*Exercise description*
Word for word, transcribe the data below from the line with "intros buf s." to the line with "assert (Hc : (u_ok", keeping both of those lines.

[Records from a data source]
- - -

Lemma remember_net cmp n c conns acts conns' :
  remember cmp n c conns = (acts, conns') ->
  forall k, net k acts = held n k conns' - held n k conns.
Proof.
  unfold remember, held. intros E k. destruct (conns !! n) as [old|] eqn:Hn.
  - destruct (cmp old c <? 0); injection E as <- <-; cbn.
    + rewrite lookup_insert_eq. repeat case_decide; simplify_eq; lia.
    + rewrite Hn. lia.
  - injection E as <- <-. cbn. rewrite lookup_insert_eq. repeat case_decide; simplify_eq; lia.
Qed.

Section dispatch.
Context {W : Type}.
Implicit Types s : rpcs W.

Lemma run_new_net dead h f req c s acts s' :
  run_new dead h f req c s = Ret (acts, s') ->
  s_conns s' = s_conns s /\ forall k, net k acts = - (if decide (c = k) then 1 else 0).
Proof.
  unfold run_new, verify. intros E. rinv E. destruct a as [[ret rep] w].
  destruct (_ || _); [|discriminate]. rinv E. cbn [m_take_buf] in E.
  assert (Hc : forall b, s_conns (if b : bool
      then set_window (add_reply (rq_clt_nonce h) (u32 (rq_xid h)) (m_buf a) (m_ind a)
             (s_reply_window (set_app w (if negb (s_counting s =? 0) then updatestat (rq_proc h) s else s))))
             (set_app w (if negb (s_counting s =? 0) then updatestat (rq_proc h) s else s))
      else set_app w (if negb (s_counting s =? 0) then updatestat (rq_proc h) s else s)) = s_conns s).
  { intros []; destruct (negb (s_counting s =? 0)); done. }
  rewrite Hc in E. destruct (dead c).
  - destruct (s_conns s !! rq_clt_nonce h) as [c'|]; [|discriminate].
    case_bool_decide; injection E as <- <-; (split; [apply Hc|]); intros k; cbn;
      repeat case_decide; simplify_eq; lia.
  - injection E as <- <-. split; [apply Hc|]. intros k. cbn. lia.
Qed.

(** C35: dispatch consumes exactly the reference its job carries: on every
    path that returns, each connection's count changes by what the table
    of latest connections gains or loses for this client, minus one for
    the job's connection; except for a request addressed to an old server
    instance, which never drops the job's reference. *)
Theorem dispatch_refs cmp dead c buf sz s acts s' :
  dispatch cmp dead c buf sz s = Ret (acts, s') ->
  exists h req, unpack_req_header (unmarshall_buf buf sz) = Ret (h, req) /\
    if u_ok req && negb (rq_srv_nonce h =? 0) && negb (rq_srv_nonce h =? s_nonce s)
    then s' = s /\ forall k, net k acts = 0
    else forall k, net k acts =
           held (rq_clt_nonce h) k (s_conns s') - held (rq_clt_nonce h) k (s_conns s)
           - (if decide (c = k) then 1 else 0).
Proof.
  intros E. unfold dispatch in E. rinv E. destruct a as [h req]. exists h, req. split; [done|].
  destruct (u_ok req); cbn [negb andb] in *.
  2: { injection E as <- <-. intros k. cbn. lia. }
  destruct (negb (rq_srv_nonce h =? 0) && negb (rq_srv_nonce h =? s_nonce s)).
  { rinv E. destruct a as [data m]. injection E as <- <-. done. }
  destruct (s_procs s !! rq_proc h) as [f|].
  2: { injection E as <- <-. intros k. cbn. lia. }
  destruct (negb (rq_clt_nonce h =? 0)).
  2: { apply run_new_net in E as [-> Hn]. intros k. rewrite Hn. lia. }
  set (s1 := match s_reply_window s !! rq_clt_nonce h with Some _ => s | None => _ end) in E.
  assert (Hs1 : s_conns s1 = s_conns s) by (subst s1; by destruct (s_reply_window s !! _)).
  destruct (remember cmp (rq_clt_nonce h) c (s_conns s1)) as [acts1 conns1] eqn:Er.
  rewrite Hs1 in Er. pose proof (remember_net _ _ _ _ _ _ Er) as Hr.
  rinv E. destruct a as [[stat sv] rw]. destruct stat.
  - rinv E. destruct a as [acts2 s2]. injection E as <- <-.
    apply run_new_net in E2 as [-> Hn]. intros k. rewrite net_app, Hr, Hn. cbn. lia.
  - injection E as <- <-. intros k. rewrite net_app, Hr. cbn. lia.
  - destruct sv as [[b1 sz1]|]; [|discriminate]. injection E as <- <-.
    intros k. rewrite net_app, Hr. cbn. lia.
  - rinv E. destruct a as [data m]. injection E as <- <-. intros k. rewrite net_app, Hr. cbn. lia.
Qed.

End dispatch.

(** A request for server instance 5 reaches instance 9. *)
Lemma dispatch_refs_witness :
  let buf := str "            " ++ [Z_byte 0; Z_byte 0; Z_byte 0; Z_byte 7; Z_byte 0; Z_byte 0; Z_byte 0; Z_byte 5]
             ++ replicate 4 (Z_byte 0) in
  let s : rpcs unit := Rpcs 9 ∅ ∅ 0 0 ∅ true ∅ tt in
  exists acts, dispatch (fun _ _ => 0) (fun _ => false) 1%positive buf 24 s = Ret (acts, s) /\
    forall k, net k acts = 0.
Proof.
  intros buf s.
  destruct (dispatch (fun _ _ => 0) (fun _ => false) 1%positive buf 24 s) as [[acts s']|] eqn:E;
    [|vm_compute in E; discriminate].
  destruct (dispatch_refs _ _ _ _ _ _ _ _ E) as (h & req & Eu & H).
  assert (Hc : (u_ok req && negb (rq_srv_nonce h =? 0) && negb (rq_srv_nonce h =? s_nonce s)) = true).
  { vm_compute in Eu. injection Eu as <- <-. reflexivity. }
  rewrite Hc in H. destruct H as [-> H]. exists acts. split; [reflexivity|exact H].
Defined.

- - -

*Solution for this task*
  intros buf s.
  destruct (dispatch (fun _ _ => 0) (fun _ => false) 1%positive buf 24 s) as [[acts s']|] eqn:E;
    [|vm_compute in E; discriminate].
  destruct (dispatch_refs _ _ _ _ _ _ _ _ E) as (h & req & Eu & H).
  assert (Hc : (u_ok req && negb (rq_srv_nonce h =? 0) && negb (rq_srv_nonce h =? s_nonce s)) = true).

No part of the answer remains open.